Exercise: Exactly the lines from the top of the records below through the one containing "producers and consumer tokens: the" must be set down, with no line added or dropped.

◇ ◇ ◇

(* ===== verification/McQueueRuns.v ===== *)
(** * Clients of [ConcurrentQueue]

    concurrentqueue.h: what a sequence of calls on a queue answers, with any number of
    producers and consumer tokens: the queue is a collection of first-in-first-out
    queues, one for each producer, and a call that takes elements looks at all of them
    before it gives up. *)
From S2P Require Import Prelude McBulk McSubQueue McQueue.
Local Open Scope Z_scope.

Module McQueueRuns.
Import McSubQueue McQueue.

Section runs.
Context {E P T : Type} `{!SubQueue E P T} `{Quota}.

(** The calls; producers and consumer tokens are numbered as they are made.
    [NewProducer true] is the construction of a [ProducerToken], [NewProducer false] the
    one of a producer for a thread. *)
Inductive call :=
  | NewProducer (explicit : bool)
  | DropToken (i : nat)
  | NewConsumer
  | Enqueue (i : nat) (canAlloc throws : bool) (x : T)
  | EnqueueBulk (i : nat) (canAlloc : bool) (xs : list T) (throws : list bool)
  | TryDequeue (throws : bool)
  | TryDequeueNonInterleaved (throws : bool)
  | TryDequeueToken (k : nat) (throws : bool)
  | TryDequeueFrom (i : nat) (throws : bool)
  | TryDequeueBulk (max : nat) (throws : list bool)
  | TryDequeueBulkToken (k max : nat) (throws : list bool)
  | TryDequeueBulkFrom (i max : nat) (throws : list bool)
  | SizeApprox.

Inductive answer :=
  | Done
  | Created (producer : option nat) (recycled : bool)
  | Added (r : enqueued)
  | One (d : dequeued T)
  | Many (d : bulk_dequeued (T := T))
  | Size (n : Z).

Record system := System { the_queue : queue (E := E) (P := P); consumers : list consumer }.

Definition with_queue (s : system) (q : queue) : system := System q (consumers s).
Definition with_consumer (s : system) (q : queue) (k : nat) (t : consumer) : system :=
  System q (<[k := t]> (consumers s)).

◇ ◇ ◇

Reply to the task:
(* ===== verification/McQueueRuns.v ===== *)
(** * Clients of [ConcurrentQueue]

    concurrentqueue.h: what a sequence of calls on a queue answers, with any number of
    producers and consumer tokens: the queue is a collection of first-in-first-out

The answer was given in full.